32) Caulk is missing or deteriorated on most windows/doors and should be replaced and/or applied where necessary. For more information on caulking, visit The Ins and Outs of Caulking.
33) The exterior finish in some areas appears to be failing.. A qualified painting contractor should evaluate further.
In particular, the paint/stain on virtually every knothole on the cedar siding was flaking/falling off.
34) Front porch stoop should be sealed to prevent varmint intrusion/nesting
35) Wood trim on both doorways leading to deck have rot/water damage. Recommend follow up / repair by a licensed carpenter.
See also photo 16
Inspected by Thomas C Jasinski Lic# 450.0003257
for "A1 Quality Home Inspections, Inc" Lic# 451.0000679
Areas hidden from view by finished walls or stored items cannot be judged and are not part of this inspection. Minor cracks are typical in many foundations and most do not represent a structural problem. If major cracks are present along with bowing, we routinely recommend further evaluation by a qualified structural engineer. All exterior grades should allow for surface and roof water to flow away from the foundation. All concrete floor slabs experience some degree of cracking due to shrinkage in the drying process. In most case instances, floor coverings prevent recognition of cracks or settlement in all but the most severe cases. Where carpeting and other floor coverings are in stalled, the materials and condition of the flooring underneath cannot be determined.
** ROOF SYSTEM **
The foregoing is an opinion of the general quality and condition of the roofing material. The Inspector cannot and does not offer an opinion or warranty as to whether the roof leaks or may be subject to leakage. This report is issued in consideration of the foregoing disclaimer. The only way to determine whether a roof is absolutely "watertight" is to observe it during a prolonged rainfall, and/or to visually see an obvious opening in the roof structure. Many times, this situation is not present during the inspection.
** PLUMBING **
Water quality or hazardous materials (lead) testing is available from local Testing Labs. All underground piping related to water supply, waste, or sprinkler use are excluded from this inspection, unless specifically requested for. Leakage or corrosion in underground piping cannot be detected by a visual inspection.

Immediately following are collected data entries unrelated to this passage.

(** Below a budget of 0 the loop empties both lists and then pops the
    empty [tokens_b]. *)
Lemma truncate_loop_negative fuel a b (m : Z) log :
  (m < 0)%Z → length a + length b < fuel →
  truncate_loop fuel a b m log = Raise IndexError.
Proof.
  intros Hm. revert a b log.
  induction fuel as [|fuel IH]; intros a b log Hfuel; [lia|].
  destruct (truncate_cases a b m) as [?|[[??]|[(?&?&?)|(?&->&->)]]].
  - lia.
  - rewrite truncate_loop_pop_a by done.
    apply IH. rewrite length_removelast. lia.
  - rewrite truncate_loop_pop_b by done.
    assert (0 < length b) by (destruct b; [done|simpl; lia]).
    apply IH. rewrite length_removelast. lia.
  - by rewrite truncate_loop_raise.
Qed.

Lemma kept_a_fits (la lb : nat) (m : Z) :
  (Z.of_nat (la + lb) ≤ m)%Z → kept_a la lb m = la ∧ kept_b la lb m = lb.
Proof.
  intros H. unfold kept_b, kept_a.
  destruct (Z.leb_spec (Z.of_nat (la + lb)) m); [done|lia].
Qed.

Lemma kept_le (la lb : nat) (m : Z) :
  kept_a la lb m ≤ la ∧ kept_b la lb m ≤ lb.
Proof.
  unfold kept_b, kept_a.
  pose proof (Z.mul_div_le (m + 1) 2).
  pose proof (Z.mul_succ_div_gt (m + 1) 2).
  destruct (Z.leb_spec (Z.of_nat (la + lb)) m); lia.
Qed.

Lemma kept_a_pop_a (la lb : nat) (m : Z) :
  (0 ≤ m)%Z → (m < Z.of_nat (la + lb))%Z → lb < la →
  kept_a la lb m = kept_a (la - 1) lb m `min` (la - 1) ∧
  kept_b la lb m = kept_b (la - 1) lb m.
Proof.
  intros Hm Hgt Hlt. unfold kept_b, kept_a.
  pose proof (Z.mul_div_le (m + 1) 2).
  pose proof (Z.mul_succ_div_gt (m + 1) 2).
  destruct (Z.leb_spec (Z.of_nat (la + lb)) m); [lia|].
  destruct (Z.leb_spec (Z.of_nat (la - 1 + lb)) m); lia.
Qed.

Lemma kept_a_pop_b (la lb : nat) (m : Z) :
  (0 ≤ m)%Z → (m < Z.of_nat (la + lb))%Z → la ≤ lb →
  kept_a la lb m = kept_a la (lb - 1) m ∧
  kept_b la lb m = kept_b la (lb - 1) m `min` (lb - 1).
Proof.
  intros Hm Hgt Hlt. unfold kept_b, kept_a.
  pose proof (Z.mul_div_le (m + 1) 2).
  pose proof (Z.mul_succ_div_gt (m + 1) 2).
  destruct (Z.leb_spec (Z.of_nat (la + lb)) m); [lia|].
  destruct (Z.leb_spec (Z.of_nat (la + (lb - 1))) m); lia.
Qed.

Lemma truncate_loop_kept fuel a b (m : Z) log :
  (0 ≤ m)%Z → length a + length b < fuel →
  ∃ tr,
    truncate_loop fuel a b m log =
      Ret (take (kept_a (length a) (length b) m) a,
           take (kept_b (length a) (length b) m) b, tr).
Proof.
  intros Hm. revert a b log.
  induction fuel as [|fuel IH]; intros a b log Hfuel; [lia|].
  destruct (truncate_cases a b m) as [?|[[??]|[(?&?&?)|(?&->&->)]]];
    [| | |lia].
  - rewrite truncate_loop_stop by done.
    destruct (kept_a_fits (length a) (length b) m) as [-> ->]; [done|].
    exists log. by rewrite !take_ge by lia.
  - rewrite truncate_loop_pop_a by done.
    destruct (IH (removelast a) b (log ++ [SideA])) as [tr ->].
    { rewrite length_removelast. lia. }
    exists tr. rewrite length_removelast.
    destruct (kept_a_pop_a (length a) (length b) m) as [-> ->]; [done..|].
    by rewrite removelast_take, take_take.
  - rewrite truncate_loop_pop_b by done.
    assert (0 < length b) by (destruct b; [done|simpl; lia]).
    destruct (IH a (removelast b) (log ++ [SideB])) as [tr ->].
    { rewrite length_removelast. lia. }
    exists tr. rewrite length_removelast.
    destruct (kept_a_pop_b (length a) (length b) m) as [-> ->]; [done..|].
    by rewrite removelast_take, take_take.
Qed.

Lemma truncate_seq_pair_kept a b (m : Z) :
  (0 ≤ m)%Z →
  _truncate_seq_pair a b m =
    Ret (take (kept_a (length a) (length b) m) a,
         take (kept_b (length a) (length b) m) b).
Proof.
  intros Hm. unfold _truncate_seq_pair, truncate_trace.
  destruct (truncate_loop_kept (S (length a + length b)) a b m [] Hm)
    as [tr ->]; [lia|]. done.
Qed.

(** X1: with a negative budget [_truncate_seq_pair] raises [IndexError],
    whatever the two sequences are. *)
Theorem truncate_seq_pair_negative_budget_raises a b (m : Z) :
  (m < 0)%Z → _truncate_seq_pair a b m = Raise IndexError.
Proof.
  intros Hm. unfold _truncate_seq_pair, truncate_trace.
  by rewrite truncate_loop_negative by (done || lia).
Qed.

(** X2: with a budget [m >= 0] the call returns prefixes of the two
    sequences, of the lengths [kept_a] and [kept_b]; together they hold
    [min (len A + len B) m] tokens. *)
Theorem truncate_seq_pair_returns_prefixes a b (m : Z) :
  (0 ≤ m)%Z →
  _truncate_seq_pair a b m =
    Ret (take (kept_a (length a) (length b) m) a,
         take (kept_b (length a) (length b) m) b) ∧
  kept_a (length a) (length b) m ≤ length a ∧
  kept_b (length a) (length b) m ≤ length b ∧
  Z.of_nat (kept_a (length a) (length b) m + kept_b (length a) (length b) m)
    = Z.min (Z.of_nat (length a + length b)) m.
Proof.
  intros Hm. split; [by apply truncate_seq_pair_kept|].
  unfold kept_b, kept_a.
  pose proof (Z.mul_div_le (m + 1) 2).
  pose proof (Z.mul_succ_div_gt (m + 1) 2).
  destruct (Z.leb_spec (Z.of_nat (length a + length b)) m); lia.
Qed.

(** X3: a sequence that is no longer than half the budget is returned
    whole: [B] when [2 len B <= m], [A] when [2 len A <= m + 1]. *)
Theorem truncate_seq_pair_keeps_short_side a b (m : Z) :
  (0 ≤ m)%Z →
  ((2 * Z.of_nat (length b) ≤ m)%Z →
     ∃ a', _truncate_seq_pair a b m = Ret (a', b)) ∧
  ((2 * Z.of_nat (length a) ≤ m + 1)%Z →
     ∃ b', _truncate_seq_pair a b m = Ret (a, b')).
Proof.
  intros Hm. rewrite truncate_seq_pair_kept by done. split; intros Hhalf.
  - eexists. do 2 f_equal. apply take_ge. unfold kept_b, kept_a.
    pose proof (Z.mul_div_le (m + 1) 2).
    pose proof (Z.mul_succ_div_gt (m + 1) 2).
    destruct (Z.leb_spec (Z.of_nat (length a + length b)) m); lia.
  - eexists. f_equal. f_equal. apply take_ge. unfold kept_a.
    pose proof (Z.mul_div_le (m + 1) 2).
    pose proof (Z.mul_succ_div_gt (m + 1) 2).
    destruct (Z.leb_spec (Z.of_nat (length a + length b)) m); lia.
Qed.
End truncate_kept.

** HEATING - AIR CONDITIONING **
Some furnaces are designed in such a way that inspection is almost impossible. The Inspector will not light (ignite) "pilot lights". Safety devices are NOT tested by the Inspector. NOTE: Asbestos materials have been commonly used in heating systems. Determining the presence of asbestos can ONLY be preformed by laboratory testing, and is beyond the scope of this inspection. Thermostats are not checked for calibration or timed functions. Adequacy, efficiency or even the distribution of air throughout a building cannot be addressed by a visual inspection. Electronic air cleaners, humidifiers and de-humidifiers are beyond the scope of this inspection. Have these systems evaluated by a qualified individual. The Inspector does not perform pressure tests on coolant systems, therefore no representation is made regarding coolant charge or line integrity.
** ELECTRICAL SYSTEM **
Any electrical repairs attempted by anyone other than a licensed electrician should not be attempted. If a house has aluminum wiring, it should have periodic inspections and maintenance by a licensed electrician. Operation of Time Clock Motors is not verified. Inoperative light fixtures often lack bulbs or have dead bulbs installed. Light bulbs are not changed during the inspection, due to time constraints. Smoke alarms should be installed within 15 feet of all bedroom doors, and tested regularly.